Activity: Please take the lines from the one holding "assert (Hsz : 1" through the one holding "(background = true" in the data below and copy them exactly.

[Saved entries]
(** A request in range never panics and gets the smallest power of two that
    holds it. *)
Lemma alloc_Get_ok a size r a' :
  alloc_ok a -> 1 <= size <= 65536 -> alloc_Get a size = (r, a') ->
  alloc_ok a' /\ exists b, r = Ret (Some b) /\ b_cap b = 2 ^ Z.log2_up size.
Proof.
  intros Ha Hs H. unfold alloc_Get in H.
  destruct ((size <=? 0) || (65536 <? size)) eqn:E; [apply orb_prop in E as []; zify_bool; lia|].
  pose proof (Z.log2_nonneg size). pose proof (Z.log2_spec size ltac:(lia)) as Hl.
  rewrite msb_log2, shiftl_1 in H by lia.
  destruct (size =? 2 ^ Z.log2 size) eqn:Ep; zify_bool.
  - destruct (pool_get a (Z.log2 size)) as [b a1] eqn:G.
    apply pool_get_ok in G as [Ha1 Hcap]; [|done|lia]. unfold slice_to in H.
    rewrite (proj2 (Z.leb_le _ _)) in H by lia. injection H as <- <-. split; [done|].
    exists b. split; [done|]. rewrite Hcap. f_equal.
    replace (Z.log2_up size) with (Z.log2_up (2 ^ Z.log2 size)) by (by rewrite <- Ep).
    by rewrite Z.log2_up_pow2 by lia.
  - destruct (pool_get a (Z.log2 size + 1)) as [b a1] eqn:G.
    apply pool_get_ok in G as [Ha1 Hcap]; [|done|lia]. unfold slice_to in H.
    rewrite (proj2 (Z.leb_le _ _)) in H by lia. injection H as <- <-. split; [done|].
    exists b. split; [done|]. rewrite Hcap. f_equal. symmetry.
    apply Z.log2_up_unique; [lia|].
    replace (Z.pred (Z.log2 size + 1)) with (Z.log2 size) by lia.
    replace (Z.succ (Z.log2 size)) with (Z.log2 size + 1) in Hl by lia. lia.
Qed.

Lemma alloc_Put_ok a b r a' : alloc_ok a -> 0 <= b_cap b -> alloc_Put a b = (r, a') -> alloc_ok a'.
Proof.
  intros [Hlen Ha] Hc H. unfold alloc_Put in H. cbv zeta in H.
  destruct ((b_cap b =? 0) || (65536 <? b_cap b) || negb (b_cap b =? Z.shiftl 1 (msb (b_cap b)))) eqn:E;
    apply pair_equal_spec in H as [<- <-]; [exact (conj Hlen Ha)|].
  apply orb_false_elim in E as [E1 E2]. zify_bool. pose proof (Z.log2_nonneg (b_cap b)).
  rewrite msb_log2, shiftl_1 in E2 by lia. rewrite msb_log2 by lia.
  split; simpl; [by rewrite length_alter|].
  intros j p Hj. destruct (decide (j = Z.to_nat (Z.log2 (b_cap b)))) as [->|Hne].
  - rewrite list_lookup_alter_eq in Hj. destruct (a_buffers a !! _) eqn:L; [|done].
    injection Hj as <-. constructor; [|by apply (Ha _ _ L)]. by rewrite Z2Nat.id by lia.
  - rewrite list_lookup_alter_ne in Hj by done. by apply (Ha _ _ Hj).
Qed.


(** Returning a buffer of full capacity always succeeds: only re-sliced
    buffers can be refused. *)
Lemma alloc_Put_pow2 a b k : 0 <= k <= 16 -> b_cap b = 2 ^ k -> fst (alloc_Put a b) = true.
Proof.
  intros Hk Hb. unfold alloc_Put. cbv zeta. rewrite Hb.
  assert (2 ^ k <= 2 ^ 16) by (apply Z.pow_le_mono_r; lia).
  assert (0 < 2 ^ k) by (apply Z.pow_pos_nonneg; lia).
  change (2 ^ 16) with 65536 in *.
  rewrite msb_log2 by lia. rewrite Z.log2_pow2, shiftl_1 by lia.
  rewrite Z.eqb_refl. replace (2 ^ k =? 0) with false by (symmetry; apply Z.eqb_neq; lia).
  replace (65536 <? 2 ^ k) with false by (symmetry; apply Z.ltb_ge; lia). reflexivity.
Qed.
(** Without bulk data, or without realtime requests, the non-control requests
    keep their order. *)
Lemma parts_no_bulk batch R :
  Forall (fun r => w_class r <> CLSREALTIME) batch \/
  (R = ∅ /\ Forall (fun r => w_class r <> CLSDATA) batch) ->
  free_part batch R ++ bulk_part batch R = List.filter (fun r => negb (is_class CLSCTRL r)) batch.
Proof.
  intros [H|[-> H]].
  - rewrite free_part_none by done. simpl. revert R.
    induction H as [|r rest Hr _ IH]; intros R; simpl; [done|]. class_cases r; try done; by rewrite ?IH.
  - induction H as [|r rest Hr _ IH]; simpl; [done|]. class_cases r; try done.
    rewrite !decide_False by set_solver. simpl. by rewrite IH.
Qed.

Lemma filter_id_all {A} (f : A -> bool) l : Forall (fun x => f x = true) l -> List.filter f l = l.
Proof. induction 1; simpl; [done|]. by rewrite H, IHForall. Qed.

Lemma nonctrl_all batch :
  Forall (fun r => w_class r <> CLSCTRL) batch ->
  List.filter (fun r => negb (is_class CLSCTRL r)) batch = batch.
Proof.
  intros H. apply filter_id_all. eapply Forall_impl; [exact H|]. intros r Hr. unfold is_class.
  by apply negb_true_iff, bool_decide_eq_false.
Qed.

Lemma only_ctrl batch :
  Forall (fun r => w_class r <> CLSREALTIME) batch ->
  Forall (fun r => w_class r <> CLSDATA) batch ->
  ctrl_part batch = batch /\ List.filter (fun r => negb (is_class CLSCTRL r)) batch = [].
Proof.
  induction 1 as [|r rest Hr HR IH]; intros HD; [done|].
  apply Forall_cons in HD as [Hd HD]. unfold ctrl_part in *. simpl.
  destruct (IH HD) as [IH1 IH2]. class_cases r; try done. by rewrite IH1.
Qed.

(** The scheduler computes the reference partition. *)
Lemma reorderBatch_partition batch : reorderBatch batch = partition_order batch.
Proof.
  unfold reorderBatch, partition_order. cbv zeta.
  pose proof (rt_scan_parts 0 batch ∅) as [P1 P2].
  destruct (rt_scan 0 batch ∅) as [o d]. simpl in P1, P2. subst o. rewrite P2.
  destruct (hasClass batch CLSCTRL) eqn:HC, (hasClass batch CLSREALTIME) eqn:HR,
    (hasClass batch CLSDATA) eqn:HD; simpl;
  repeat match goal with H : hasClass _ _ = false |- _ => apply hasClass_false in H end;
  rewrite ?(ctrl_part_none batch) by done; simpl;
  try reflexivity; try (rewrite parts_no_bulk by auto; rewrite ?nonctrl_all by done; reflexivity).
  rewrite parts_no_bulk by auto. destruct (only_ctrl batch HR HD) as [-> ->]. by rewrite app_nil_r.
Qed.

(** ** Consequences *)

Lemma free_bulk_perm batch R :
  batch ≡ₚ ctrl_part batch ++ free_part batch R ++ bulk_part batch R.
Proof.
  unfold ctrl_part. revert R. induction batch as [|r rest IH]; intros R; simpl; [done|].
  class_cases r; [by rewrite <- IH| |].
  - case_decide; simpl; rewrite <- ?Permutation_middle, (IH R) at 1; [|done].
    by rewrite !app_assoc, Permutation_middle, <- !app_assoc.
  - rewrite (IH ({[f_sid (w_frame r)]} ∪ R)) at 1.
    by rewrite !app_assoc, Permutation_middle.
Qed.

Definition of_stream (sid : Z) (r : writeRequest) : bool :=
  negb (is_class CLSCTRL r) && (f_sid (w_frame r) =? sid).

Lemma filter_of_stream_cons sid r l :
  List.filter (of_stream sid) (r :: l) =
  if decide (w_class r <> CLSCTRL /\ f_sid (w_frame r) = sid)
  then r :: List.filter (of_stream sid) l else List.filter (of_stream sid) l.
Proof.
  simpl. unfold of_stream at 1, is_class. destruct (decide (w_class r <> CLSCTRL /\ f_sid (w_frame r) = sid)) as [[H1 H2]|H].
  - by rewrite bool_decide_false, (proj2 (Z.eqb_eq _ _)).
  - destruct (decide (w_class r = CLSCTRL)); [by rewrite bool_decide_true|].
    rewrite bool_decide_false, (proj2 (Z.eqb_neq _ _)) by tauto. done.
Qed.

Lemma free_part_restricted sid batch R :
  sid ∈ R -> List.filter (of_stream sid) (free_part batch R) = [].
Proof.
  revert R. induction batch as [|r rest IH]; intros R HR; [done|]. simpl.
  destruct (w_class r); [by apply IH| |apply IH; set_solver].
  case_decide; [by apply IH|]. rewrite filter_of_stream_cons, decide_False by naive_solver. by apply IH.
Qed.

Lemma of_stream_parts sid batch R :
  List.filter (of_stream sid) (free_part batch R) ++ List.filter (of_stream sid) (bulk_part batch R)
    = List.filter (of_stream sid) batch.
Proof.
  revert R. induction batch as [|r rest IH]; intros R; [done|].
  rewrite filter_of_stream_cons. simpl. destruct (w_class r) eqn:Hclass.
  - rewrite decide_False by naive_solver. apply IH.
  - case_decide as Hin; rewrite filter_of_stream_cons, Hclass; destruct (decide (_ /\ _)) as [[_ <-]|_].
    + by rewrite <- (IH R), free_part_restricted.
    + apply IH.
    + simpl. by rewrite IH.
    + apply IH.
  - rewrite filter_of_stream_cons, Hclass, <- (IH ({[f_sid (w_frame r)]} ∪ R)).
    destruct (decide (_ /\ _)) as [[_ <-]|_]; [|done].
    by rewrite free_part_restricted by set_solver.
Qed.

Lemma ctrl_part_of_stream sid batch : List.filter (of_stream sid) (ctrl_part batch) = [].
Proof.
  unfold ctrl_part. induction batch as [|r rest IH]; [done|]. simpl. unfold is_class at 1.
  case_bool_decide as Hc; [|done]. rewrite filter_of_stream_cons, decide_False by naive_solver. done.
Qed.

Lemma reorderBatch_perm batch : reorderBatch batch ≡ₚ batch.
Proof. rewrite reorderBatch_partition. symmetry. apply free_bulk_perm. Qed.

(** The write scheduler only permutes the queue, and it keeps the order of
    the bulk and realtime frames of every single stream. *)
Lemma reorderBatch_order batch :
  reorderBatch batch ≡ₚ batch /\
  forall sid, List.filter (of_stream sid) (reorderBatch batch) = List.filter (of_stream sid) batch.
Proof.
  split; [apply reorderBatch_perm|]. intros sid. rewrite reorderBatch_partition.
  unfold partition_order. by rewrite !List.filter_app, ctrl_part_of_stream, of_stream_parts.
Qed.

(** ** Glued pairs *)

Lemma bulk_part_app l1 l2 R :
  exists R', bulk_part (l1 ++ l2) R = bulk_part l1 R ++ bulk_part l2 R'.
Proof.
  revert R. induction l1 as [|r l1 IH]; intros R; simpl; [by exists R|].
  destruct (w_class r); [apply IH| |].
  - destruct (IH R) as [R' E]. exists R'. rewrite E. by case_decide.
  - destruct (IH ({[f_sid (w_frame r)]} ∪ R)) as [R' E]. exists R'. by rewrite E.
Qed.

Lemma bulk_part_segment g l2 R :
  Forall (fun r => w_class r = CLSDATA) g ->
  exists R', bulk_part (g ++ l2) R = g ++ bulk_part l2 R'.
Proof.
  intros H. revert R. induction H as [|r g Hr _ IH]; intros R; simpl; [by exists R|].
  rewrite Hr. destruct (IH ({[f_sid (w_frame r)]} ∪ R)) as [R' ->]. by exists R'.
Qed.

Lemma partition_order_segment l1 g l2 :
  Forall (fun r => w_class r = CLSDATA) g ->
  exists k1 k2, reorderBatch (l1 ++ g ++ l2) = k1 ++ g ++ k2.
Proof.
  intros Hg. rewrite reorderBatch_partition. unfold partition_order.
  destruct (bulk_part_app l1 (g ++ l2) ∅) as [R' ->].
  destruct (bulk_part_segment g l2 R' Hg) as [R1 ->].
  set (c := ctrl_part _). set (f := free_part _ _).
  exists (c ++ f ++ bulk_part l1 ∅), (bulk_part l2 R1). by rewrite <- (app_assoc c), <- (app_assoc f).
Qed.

---

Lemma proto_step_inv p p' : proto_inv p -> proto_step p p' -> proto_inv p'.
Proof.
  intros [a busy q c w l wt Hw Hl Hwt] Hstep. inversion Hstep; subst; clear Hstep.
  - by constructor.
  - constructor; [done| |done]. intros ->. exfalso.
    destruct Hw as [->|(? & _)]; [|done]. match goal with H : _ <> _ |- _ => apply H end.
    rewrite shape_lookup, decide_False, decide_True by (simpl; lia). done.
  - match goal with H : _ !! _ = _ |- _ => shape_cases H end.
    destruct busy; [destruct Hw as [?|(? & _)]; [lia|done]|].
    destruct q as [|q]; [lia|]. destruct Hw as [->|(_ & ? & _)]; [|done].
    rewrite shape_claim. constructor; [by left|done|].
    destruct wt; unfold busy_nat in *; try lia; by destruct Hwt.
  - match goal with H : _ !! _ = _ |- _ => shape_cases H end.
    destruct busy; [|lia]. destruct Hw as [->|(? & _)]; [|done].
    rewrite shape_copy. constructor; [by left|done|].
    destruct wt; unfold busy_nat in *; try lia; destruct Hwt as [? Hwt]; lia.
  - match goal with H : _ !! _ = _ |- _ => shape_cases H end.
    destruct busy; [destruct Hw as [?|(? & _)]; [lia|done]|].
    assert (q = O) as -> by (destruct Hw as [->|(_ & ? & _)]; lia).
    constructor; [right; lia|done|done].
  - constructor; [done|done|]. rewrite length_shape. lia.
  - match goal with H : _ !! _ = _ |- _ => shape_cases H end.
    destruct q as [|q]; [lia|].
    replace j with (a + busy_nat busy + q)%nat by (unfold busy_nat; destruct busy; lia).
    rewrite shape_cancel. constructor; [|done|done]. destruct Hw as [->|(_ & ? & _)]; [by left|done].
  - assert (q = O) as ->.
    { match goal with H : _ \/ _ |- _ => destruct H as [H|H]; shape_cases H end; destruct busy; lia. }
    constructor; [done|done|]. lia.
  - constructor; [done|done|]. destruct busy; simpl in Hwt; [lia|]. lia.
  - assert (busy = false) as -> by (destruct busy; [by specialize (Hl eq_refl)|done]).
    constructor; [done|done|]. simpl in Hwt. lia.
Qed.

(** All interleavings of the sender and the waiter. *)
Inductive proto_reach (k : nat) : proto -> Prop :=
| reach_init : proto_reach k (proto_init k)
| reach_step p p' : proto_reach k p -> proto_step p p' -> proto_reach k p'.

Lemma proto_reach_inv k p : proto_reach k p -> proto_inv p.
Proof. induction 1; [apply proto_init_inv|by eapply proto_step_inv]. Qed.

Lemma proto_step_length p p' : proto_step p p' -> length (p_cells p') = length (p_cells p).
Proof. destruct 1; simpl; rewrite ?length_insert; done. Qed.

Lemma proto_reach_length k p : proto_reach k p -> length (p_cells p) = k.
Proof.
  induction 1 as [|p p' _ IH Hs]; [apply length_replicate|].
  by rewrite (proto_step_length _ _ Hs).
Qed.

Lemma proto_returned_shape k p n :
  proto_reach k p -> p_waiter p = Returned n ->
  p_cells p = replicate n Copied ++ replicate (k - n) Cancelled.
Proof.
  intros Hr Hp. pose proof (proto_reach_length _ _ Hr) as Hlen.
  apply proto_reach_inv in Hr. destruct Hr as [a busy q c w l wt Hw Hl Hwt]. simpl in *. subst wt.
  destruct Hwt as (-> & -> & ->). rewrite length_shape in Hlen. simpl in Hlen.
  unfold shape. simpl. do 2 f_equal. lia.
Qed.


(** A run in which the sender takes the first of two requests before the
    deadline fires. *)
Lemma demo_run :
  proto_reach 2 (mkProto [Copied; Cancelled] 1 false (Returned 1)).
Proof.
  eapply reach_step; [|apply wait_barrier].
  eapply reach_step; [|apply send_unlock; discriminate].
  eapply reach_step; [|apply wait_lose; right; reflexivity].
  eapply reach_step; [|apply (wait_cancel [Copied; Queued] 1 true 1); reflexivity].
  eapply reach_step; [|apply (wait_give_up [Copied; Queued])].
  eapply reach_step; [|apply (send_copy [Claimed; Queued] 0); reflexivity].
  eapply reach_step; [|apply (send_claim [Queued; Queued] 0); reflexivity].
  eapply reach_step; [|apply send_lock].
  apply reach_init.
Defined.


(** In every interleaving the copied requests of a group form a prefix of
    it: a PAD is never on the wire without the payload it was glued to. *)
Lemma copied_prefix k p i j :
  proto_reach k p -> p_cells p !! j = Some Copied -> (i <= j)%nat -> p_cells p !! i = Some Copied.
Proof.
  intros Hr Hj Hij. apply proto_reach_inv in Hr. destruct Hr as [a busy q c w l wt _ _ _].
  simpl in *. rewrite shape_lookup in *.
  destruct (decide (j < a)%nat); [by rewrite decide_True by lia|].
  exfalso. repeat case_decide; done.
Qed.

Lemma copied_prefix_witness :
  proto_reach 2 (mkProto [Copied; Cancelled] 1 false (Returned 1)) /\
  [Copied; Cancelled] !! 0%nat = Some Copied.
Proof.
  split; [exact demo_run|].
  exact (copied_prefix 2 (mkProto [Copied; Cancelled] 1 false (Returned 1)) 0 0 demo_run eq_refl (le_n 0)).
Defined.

--

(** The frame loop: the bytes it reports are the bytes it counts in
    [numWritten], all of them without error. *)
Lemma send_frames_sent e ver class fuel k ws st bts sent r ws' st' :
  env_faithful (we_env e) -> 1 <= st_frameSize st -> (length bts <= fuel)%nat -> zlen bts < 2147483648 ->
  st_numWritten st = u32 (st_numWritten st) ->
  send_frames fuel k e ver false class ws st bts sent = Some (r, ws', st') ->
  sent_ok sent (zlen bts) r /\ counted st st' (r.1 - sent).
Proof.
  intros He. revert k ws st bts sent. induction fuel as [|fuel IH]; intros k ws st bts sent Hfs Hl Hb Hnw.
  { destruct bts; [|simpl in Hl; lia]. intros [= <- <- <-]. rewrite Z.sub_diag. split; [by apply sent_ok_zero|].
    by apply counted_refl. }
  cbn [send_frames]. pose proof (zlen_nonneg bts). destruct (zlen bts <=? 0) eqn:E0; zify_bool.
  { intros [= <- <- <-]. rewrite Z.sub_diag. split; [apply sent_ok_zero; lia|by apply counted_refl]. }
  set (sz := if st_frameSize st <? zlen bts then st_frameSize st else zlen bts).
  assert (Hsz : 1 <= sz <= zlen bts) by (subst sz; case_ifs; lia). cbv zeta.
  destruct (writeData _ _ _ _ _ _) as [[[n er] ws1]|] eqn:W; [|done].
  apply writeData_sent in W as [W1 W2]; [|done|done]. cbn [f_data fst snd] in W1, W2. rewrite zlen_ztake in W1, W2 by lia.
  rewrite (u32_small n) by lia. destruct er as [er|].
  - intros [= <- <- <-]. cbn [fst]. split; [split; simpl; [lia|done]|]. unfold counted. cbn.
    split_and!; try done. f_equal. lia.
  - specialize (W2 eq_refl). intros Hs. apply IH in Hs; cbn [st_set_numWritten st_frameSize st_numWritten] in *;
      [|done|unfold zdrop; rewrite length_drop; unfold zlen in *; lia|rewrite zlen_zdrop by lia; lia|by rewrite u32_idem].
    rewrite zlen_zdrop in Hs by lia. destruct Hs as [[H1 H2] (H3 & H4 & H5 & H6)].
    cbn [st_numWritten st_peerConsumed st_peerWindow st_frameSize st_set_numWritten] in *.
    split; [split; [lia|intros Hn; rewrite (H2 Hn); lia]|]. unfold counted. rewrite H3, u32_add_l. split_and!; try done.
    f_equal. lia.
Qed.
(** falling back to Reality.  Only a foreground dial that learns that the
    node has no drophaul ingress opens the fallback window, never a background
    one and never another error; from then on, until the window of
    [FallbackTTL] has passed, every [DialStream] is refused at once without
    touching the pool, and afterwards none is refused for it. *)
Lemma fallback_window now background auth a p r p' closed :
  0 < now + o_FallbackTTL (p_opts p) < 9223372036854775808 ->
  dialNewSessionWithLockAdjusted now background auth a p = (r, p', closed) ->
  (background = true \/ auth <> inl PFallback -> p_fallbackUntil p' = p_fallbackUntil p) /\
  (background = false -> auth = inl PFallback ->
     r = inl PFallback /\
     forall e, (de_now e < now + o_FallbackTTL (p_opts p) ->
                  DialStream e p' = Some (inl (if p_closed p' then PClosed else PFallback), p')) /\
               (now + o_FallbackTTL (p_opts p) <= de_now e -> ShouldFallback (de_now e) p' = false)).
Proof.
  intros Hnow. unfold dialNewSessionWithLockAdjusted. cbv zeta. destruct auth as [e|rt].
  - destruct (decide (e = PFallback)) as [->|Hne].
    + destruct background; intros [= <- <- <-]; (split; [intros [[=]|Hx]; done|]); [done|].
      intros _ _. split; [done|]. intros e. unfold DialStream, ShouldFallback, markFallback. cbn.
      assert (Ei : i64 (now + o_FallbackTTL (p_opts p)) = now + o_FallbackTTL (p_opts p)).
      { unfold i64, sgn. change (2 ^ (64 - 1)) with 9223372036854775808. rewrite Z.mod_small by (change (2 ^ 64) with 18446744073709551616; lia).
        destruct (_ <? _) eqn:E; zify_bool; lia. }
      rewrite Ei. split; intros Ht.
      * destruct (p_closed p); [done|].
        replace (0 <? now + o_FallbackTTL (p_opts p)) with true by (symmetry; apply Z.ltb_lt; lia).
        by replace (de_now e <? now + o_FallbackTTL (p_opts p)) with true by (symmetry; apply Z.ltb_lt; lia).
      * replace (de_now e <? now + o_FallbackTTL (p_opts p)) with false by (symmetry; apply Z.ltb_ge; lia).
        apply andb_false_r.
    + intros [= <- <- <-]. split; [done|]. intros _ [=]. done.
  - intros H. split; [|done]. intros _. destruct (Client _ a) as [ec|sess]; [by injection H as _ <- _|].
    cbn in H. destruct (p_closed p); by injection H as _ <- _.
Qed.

Task output:
  assert (Hsz : 1 <= sz <= zlen bts) by (subst sz; case_ifs; lia). cbv zeta.
  destruct (writeData _ _ _ _ _ _) as [[[n er] ws1]|] eqn:W; [|done].
  apply writeData_sent in W as [W1 W2]; [|done|done]. cbn [f_data fst snd] in W1, W2. rewrite zlen_ztake in W1, W2 by lia.
  rewrite (u32_small n) by lia. destruct er as [er|].
  - intros [= <- <- <-]. cbn [fst]. split; [split; simpl; [lia|done]|]. unfold counted. cbn.
    split_and!; try done. f_equal. lia.
  - specialize (W2 eq_refl). intros Hs. apply IH in Hs; cbn [st_set_numWritten st_frameSize st_numWritten] in *;
      [|done|unfold zdrop; rewrite length_drop; unfold zlen in *; lia|rewrite zlen_zdrop by lia; lia|by rewrite u32_idem].
    rewrite zlen_zdrop in Hs by lia. destruct Hs as [[H1 H2] (H3 & H4 & H5 & H6)].
    cbn [st_numWritten st_peerConsumed st_peerWindow st_frameSize st_set_numWritten] in *.
    split; [split; [lia|intros Hn; rewrite (H2 Hn); lia]|]. unfold counted. rewrite H3, u32_add_l. split_and!; try done.
    f_equal. lia.
Qed.
(** falling back to Reality.  Only a foreground dial that learns that the
    node has no drophaul ingress opens the fallback window, never a background
    one and never another error; from then on, until the window of
    [FallbackTTL] has passed, every [DialStream] is refused at once without
    touching the pool, and afterwards none is refused for it. *)
Lemma fallback_window now background auth a p r p' closed :
  0 < now + o_FallbackTTL (p_opts p) < 9223372036854775808 ->
  dialNewSessionWithLockAdjusted now background auth a p = (r, p', closed) ->
  (background = true \/ auth <> inl PFallback -> p_fallbackUntil p' = p_fallbackUntil p) /\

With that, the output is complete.